- **Task instructions**: Look through the listing below and give the number of lines in which "specialize" occurs, nothing more.

• • • • • • •

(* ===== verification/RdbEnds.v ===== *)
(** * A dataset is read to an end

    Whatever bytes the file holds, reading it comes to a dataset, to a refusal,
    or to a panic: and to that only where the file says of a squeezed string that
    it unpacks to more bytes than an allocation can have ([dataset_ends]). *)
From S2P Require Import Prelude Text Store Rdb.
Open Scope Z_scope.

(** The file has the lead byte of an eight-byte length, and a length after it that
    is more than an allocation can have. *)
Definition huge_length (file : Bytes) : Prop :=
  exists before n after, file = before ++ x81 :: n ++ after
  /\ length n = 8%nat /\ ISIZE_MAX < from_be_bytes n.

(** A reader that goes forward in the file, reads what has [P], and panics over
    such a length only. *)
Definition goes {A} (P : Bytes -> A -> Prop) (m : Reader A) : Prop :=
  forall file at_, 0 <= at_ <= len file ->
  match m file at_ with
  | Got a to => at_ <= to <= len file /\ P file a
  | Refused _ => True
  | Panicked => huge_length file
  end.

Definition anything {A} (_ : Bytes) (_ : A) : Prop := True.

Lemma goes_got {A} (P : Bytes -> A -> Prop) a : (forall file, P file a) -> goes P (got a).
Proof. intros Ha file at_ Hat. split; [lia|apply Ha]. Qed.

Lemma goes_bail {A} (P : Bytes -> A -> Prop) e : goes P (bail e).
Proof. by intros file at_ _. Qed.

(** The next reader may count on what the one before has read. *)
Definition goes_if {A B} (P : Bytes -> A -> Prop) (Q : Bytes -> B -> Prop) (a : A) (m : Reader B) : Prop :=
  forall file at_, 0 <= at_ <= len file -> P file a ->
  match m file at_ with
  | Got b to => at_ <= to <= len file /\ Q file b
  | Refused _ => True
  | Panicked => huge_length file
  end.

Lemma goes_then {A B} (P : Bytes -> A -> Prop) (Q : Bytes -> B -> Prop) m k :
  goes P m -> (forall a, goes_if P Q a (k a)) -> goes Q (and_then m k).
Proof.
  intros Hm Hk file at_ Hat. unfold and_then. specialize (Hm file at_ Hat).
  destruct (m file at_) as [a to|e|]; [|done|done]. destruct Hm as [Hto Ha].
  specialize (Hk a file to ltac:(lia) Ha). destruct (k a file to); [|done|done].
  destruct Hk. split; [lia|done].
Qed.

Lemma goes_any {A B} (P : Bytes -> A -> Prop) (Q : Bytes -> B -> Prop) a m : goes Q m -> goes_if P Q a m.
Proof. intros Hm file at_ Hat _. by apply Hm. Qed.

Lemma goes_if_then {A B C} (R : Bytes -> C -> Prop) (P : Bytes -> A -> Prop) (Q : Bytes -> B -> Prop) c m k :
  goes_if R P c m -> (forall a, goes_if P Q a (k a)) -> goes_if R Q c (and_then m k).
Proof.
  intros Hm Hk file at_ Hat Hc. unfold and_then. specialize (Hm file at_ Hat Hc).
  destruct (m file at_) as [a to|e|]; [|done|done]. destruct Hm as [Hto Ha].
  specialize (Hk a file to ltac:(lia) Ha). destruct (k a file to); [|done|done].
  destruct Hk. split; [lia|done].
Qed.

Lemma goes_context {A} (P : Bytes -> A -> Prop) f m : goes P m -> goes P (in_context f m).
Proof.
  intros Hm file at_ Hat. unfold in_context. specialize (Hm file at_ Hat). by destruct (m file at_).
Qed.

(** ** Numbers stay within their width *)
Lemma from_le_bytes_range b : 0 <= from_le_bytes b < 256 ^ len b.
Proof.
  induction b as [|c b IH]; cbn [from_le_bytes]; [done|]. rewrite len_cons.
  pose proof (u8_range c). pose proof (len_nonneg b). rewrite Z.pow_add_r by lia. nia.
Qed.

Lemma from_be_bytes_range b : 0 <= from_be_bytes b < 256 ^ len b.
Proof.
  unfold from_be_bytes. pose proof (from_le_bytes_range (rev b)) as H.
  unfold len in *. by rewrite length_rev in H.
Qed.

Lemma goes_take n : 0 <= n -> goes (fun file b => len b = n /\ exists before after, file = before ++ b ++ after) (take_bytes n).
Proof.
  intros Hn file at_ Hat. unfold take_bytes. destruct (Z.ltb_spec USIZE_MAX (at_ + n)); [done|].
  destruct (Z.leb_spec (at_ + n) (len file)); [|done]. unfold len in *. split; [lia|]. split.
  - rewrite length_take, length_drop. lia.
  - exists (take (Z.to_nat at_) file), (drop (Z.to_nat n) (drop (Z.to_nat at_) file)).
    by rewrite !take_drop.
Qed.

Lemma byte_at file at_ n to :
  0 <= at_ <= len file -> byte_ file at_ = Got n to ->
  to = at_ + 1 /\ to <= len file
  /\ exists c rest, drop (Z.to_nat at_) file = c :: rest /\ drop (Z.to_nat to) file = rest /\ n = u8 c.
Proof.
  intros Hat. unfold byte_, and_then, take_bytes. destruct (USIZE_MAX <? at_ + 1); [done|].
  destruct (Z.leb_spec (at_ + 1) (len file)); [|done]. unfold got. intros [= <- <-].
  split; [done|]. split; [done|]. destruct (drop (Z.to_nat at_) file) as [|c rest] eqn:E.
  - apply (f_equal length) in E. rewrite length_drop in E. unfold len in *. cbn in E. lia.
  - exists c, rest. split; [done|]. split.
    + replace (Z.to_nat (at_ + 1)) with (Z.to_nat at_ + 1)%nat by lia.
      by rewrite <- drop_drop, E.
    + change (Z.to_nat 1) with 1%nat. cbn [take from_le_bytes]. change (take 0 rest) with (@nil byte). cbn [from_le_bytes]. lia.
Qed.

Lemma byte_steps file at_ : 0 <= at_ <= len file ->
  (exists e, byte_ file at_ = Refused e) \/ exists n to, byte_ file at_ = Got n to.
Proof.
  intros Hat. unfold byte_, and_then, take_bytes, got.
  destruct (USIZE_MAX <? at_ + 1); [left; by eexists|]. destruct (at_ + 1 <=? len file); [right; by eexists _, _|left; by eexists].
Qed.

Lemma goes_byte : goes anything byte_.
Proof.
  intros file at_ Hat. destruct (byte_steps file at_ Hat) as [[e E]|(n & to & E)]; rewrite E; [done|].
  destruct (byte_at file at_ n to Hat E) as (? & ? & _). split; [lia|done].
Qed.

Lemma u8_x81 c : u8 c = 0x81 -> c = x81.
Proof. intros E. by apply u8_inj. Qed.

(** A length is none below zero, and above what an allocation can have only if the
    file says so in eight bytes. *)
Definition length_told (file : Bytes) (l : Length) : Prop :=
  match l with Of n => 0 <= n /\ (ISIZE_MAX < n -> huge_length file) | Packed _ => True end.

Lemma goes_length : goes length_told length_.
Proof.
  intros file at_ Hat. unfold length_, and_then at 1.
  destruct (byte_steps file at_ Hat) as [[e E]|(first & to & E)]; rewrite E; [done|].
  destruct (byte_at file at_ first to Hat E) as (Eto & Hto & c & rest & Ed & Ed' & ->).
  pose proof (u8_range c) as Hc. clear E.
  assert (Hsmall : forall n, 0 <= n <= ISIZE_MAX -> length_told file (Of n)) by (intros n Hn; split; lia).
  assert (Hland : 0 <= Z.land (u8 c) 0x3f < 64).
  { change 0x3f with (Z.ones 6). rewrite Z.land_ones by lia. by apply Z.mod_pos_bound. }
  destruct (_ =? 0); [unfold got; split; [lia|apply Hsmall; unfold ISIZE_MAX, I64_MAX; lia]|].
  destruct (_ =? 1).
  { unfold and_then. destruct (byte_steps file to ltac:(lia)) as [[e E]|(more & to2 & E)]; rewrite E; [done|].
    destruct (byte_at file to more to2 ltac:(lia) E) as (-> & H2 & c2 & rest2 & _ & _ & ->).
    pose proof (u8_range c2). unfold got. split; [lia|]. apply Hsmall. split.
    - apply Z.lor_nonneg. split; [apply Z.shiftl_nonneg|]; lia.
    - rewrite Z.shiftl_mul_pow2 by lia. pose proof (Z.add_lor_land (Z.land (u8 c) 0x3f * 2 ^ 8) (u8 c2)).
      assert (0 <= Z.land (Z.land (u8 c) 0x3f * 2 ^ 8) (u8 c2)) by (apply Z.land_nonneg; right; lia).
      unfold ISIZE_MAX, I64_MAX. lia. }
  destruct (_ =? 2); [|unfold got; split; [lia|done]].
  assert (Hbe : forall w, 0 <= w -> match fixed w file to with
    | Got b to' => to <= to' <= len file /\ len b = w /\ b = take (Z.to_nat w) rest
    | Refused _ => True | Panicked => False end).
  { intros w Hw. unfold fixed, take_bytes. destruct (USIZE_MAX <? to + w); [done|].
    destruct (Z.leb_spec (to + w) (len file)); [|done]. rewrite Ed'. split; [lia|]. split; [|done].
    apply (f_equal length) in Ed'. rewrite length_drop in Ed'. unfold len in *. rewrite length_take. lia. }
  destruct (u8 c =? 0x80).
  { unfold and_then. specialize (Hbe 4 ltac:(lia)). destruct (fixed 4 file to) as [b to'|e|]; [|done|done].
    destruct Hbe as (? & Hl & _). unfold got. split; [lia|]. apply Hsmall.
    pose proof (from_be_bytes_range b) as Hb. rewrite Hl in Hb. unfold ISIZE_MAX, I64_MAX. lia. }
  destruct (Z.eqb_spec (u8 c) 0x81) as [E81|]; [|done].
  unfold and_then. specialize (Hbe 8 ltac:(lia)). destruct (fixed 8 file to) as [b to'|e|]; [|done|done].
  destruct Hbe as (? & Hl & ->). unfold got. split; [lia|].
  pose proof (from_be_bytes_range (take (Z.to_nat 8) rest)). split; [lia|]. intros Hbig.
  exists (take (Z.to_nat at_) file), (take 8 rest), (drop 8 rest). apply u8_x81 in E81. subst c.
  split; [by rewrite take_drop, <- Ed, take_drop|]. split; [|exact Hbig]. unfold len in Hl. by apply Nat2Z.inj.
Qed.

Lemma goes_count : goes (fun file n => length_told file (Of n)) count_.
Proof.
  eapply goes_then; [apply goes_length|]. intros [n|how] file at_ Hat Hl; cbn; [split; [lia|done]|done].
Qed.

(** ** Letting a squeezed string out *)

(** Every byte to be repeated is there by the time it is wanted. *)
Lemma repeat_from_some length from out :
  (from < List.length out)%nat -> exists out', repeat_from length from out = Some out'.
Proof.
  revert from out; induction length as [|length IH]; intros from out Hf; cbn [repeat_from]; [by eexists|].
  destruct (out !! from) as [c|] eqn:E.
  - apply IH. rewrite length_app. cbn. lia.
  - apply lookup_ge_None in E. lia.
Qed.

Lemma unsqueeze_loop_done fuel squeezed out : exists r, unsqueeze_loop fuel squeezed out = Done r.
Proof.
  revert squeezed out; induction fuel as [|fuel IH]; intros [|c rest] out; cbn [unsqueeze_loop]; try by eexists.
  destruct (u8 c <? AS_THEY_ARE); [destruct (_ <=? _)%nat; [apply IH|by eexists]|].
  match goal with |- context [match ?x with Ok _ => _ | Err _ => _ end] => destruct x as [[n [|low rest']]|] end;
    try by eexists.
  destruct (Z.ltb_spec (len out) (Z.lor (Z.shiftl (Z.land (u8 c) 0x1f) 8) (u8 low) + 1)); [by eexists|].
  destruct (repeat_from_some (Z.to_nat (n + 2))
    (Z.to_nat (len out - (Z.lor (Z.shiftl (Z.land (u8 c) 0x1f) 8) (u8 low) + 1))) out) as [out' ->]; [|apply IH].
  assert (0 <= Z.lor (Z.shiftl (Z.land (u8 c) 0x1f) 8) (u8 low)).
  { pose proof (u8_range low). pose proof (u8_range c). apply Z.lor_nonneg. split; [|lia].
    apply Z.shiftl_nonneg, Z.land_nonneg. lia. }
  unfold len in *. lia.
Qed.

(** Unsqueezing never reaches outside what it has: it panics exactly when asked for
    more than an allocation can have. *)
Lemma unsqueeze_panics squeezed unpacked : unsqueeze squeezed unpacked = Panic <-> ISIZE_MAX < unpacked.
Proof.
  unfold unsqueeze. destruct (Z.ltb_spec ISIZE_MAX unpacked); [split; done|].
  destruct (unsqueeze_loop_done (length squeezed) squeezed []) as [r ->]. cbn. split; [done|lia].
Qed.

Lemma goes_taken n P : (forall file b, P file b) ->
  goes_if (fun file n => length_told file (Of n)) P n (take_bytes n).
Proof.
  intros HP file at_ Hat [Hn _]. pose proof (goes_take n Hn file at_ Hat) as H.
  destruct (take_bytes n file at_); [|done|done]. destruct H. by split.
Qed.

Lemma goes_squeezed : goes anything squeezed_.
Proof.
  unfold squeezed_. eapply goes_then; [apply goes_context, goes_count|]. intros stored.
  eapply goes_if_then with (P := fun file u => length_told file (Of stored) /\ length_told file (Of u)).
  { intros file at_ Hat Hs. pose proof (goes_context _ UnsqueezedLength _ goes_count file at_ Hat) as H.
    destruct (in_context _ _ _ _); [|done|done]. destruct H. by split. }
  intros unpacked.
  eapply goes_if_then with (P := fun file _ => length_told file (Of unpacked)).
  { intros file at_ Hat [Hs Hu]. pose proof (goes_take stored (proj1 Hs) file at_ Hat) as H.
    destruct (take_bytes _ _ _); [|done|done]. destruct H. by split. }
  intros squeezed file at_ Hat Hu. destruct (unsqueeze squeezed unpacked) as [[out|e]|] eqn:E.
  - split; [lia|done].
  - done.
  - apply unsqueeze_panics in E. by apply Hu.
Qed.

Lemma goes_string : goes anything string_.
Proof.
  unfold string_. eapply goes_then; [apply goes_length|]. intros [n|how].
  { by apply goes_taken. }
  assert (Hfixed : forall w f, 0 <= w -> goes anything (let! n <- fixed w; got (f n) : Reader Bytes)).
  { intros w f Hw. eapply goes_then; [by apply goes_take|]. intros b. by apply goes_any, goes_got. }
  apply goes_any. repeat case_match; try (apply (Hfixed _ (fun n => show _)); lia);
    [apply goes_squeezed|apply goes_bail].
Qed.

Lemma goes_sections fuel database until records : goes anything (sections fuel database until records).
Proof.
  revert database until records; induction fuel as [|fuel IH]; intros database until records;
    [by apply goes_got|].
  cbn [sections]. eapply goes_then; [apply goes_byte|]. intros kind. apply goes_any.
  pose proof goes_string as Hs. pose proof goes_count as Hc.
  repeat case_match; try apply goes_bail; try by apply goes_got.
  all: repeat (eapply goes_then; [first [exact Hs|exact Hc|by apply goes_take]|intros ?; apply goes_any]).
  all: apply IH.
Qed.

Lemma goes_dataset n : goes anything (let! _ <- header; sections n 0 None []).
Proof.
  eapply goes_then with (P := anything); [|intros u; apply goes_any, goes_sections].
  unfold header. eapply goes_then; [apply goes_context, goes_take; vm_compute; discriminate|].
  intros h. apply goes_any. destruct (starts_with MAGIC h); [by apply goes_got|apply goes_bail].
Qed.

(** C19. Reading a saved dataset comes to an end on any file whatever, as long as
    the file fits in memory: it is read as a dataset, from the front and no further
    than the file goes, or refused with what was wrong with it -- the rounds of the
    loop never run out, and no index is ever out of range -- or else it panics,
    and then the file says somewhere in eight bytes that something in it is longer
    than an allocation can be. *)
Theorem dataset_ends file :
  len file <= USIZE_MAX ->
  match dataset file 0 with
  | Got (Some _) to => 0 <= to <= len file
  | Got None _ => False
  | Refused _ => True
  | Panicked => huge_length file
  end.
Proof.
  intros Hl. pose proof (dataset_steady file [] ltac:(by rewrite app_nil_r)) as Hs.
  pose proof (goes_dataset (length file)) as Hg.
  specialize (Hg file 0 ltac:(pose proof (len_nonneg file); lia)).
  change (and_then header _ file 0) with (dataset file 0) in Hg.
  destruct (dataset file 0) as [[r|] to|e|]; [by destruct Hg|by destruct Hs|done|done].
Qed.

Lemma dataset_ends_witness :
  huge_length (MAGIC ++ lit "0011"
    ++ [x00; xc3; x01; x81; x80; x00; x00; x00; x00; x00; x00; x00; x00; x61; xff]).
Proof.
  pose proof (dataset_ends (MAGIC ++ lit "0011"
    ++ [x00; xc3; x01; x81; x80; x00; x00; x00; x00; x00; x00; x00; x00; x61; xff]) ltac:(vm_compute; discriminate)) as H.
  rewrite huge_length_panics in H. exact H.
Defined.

• • • • • • •

- **Exercise response**: 8